Pull every line containing "Some" from the entries.

= Beginning of Section =

(** * dailyLimit.watcher: the limit-up watcher of efinance

    A shallow embedding of [src/dailyLimit/watcher.py]: the per-stock record
    [StockQuoteInfo], the body of [Strategy.next] (the tracker that classifies
    a snapshot and the filter chain that decides whether to notify) and the
    driver loop [start].

    Conventions of the embedding.
    - A Python [float] is a binary64 number: Rocq's primitive [float], with
      the same rounding, the same NaN and the same comparisons.
    - A naive [datetime] is the number of microseconds since a midnight, a
      [timedelta] the (signed) number of microseconds; [timedelta.seconds] is
      the seconds field of the normalised (days, seconds, microseconds).
    - Exceptions are values of [exn]; code that can raise lives in [result],
      code that also mutates the strategy or prints lives in the monad [M].
    - The quote provider, the snapshot fetches, the clock and the stop flag
      are inputs of a cycle ([Cycle]). *)

From Stdlib Require Import ZArith Floats Bool List Lia.
From stdpp Require Import base option list gmap strings.
Import ListNotations.

Set Warnings "-inexact-float".
Local Open Scope Z_scope.

(** ** Python values *)

Inductive exn : Type :=
  | KeyError (key : string)
  | TypeError
  | ZeroDivisionError.

Inductive result (A : Type) : Type :=
  | Ok (a : A)
  | Raise (e : exn).
Arguments Ok {A} a.
Arguments Raise {A} e.

Definition rbind {A B : Type} (r : result A) (k : A -> result B) : result B :=
  match r with
  | Ok a => k a
  | Raise e => Raise e
  end.

Declare Scope py_scope.
Delimit Scope py_scope with py.
Notation "'let*' x ':=' r 'in' k" := (rbind r (fun x => k))
  (at level 10, x name, r at level 100, k at level 200) : py_scope.
Local Open Scope py_scope.

Module PyFloat.

Definition lt (x y : float) : bool := PrimFloat.ltb x y.
Definition gt (x y : float) : bool := PrimFloat.ltb y x.
Definition le (x y : float) : bool := PrimFloat.leb x y.
Definition eq (x y : float) : bool := PrimFloat.eqb x y.

(** [x / y] on floats raises when the divisor is zero (of either sign). *)
Definition truediv (x y : float) : result float :=
  if PrimFloat.eqb y 0%float then Raise ZeroDivisionError
  else Ok (PrimFloat.div x y).

Definition is_nan (x : float) : Prop := Prim2SF x = S754_nan.

End PyFloat.

Definition datetime : Type := Z.
Definition timedelta : Type := Z.

(** [a - b] on datetimes, and the [seconds] attribute of a timedelta:
    0 <= seconds < 86400, days and microseconds are the other two fields. *)
Definition dt_sub (a b : datetime) : timedelta := a - b.
Definition td_seconds (d : timedelta) : Z := (d mod 86400000000) / 1000000.

(** ** The record kept per stock (class StockQuoteInfo) *)

Record StockQuoteInfo : Type := mkInfo {
  stock_code : string;
  stock_name : string;
  dt : datetime;
  price : float;
  top_price : float;
  bottom_price : float;
  latest_zt_dt : option datetime;   (* None until the first limit-up *)
  latest_nzt_dt : datetime;
  total_market_value : float;
  circulating_market_value : float;
  turnover_rate : float;
  trading_volume : float;
  trading_amount : float;
  sell_1_price : float;
  buy_1_price : float;
  sell_1_count : float;
  buy_1_count : float
}.

(** The property [zt_keep_seconds]:
    [(self.latest_zt_dt - self.latest_nzt_dt).seconds]. Subtracting a
    datetime from [None] is a TypeError. *)
Definition zt_keep_seconds (self : StockQuoteInfo) : result Z :=
  match latest_zt_dt self with
  | None => Raise TypeError
  | Some zt => Ok (td_seconds (dt_sub zt (latest_nzt_dt self)))
  end.

Definition set_latest_zt_dt (self : StockQuoteInfo) (d : datetime) : StockQuoteInfo :=
  mkInfo (stock_code self) (stock_name self) (dt self) (price self)
    (top_price self) (bottom_price self) (Some d) (latest_nzt_dt self)
    (total_market_value self) (circulating_market_value self)
    (turnover_rate self) (trading_volume self) (trading_amount self)
    (sell_1_price self) (buy_1_price self) (sell_1_count self) (buy_1_count self).

Definition set_latest_nzt_dt (self : StockQuoteInfo) (d : datetime) : StockQuoteInfo :=
  mkInfo (stock_code self) (stock_name self) (dt self) (price self)
    (top_price self) (bottom_price self) (latest_zt_dt self) d
    (total_market_value self) (circulating_market_value self)
    (turnover_rate self) (trading_volume self) (trading_amount self)
    (sell_1_price self) (buy_1_price self) (sell_1_count self) (buy_1_count self).

Definition set_price (self : StockQuoteInfo) (p : float) : StockQuoteInfo :=
  mkInfo (stock_code self) (stock_name self) (dt self) p
    (top_price self) (bottom_price self) (latest_zt_dt self) (latest_nzt_dt self)
    (total_market_value self) (circulating_market_value self)
    (turnover_rate self) (trading_volume self) (trading_amount self)
    (sell_1_price self) (buy_1_price self) (sell_1_count self) (buy_1_count self).

Definition set_dt (self : StockQuoteInfo) (d : datetime) : StockQuoteInfo :=
  mkInfo (stock_code self) (stock_name self) d (price self)
    (top_price self) (bottom_price self) (latest_zt_dt self) (latest_nzt_dt self)
    (total_market_value self) (circulating_market_value self)
    (turnover_rate self) (trading_volume self) (trading_amount self)
    (sell_1_price self) (buy_1_price self) (sell_1_count self) (buy_1_count self).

= End of Section =

WRITTEN REPLY =>
  | Some zt => Ok (td_seconds (dt_sub zt (latest_nzt_dt self)))
    (top_price self) (bottom_price self) (Some d) (latest_nzt_dt self)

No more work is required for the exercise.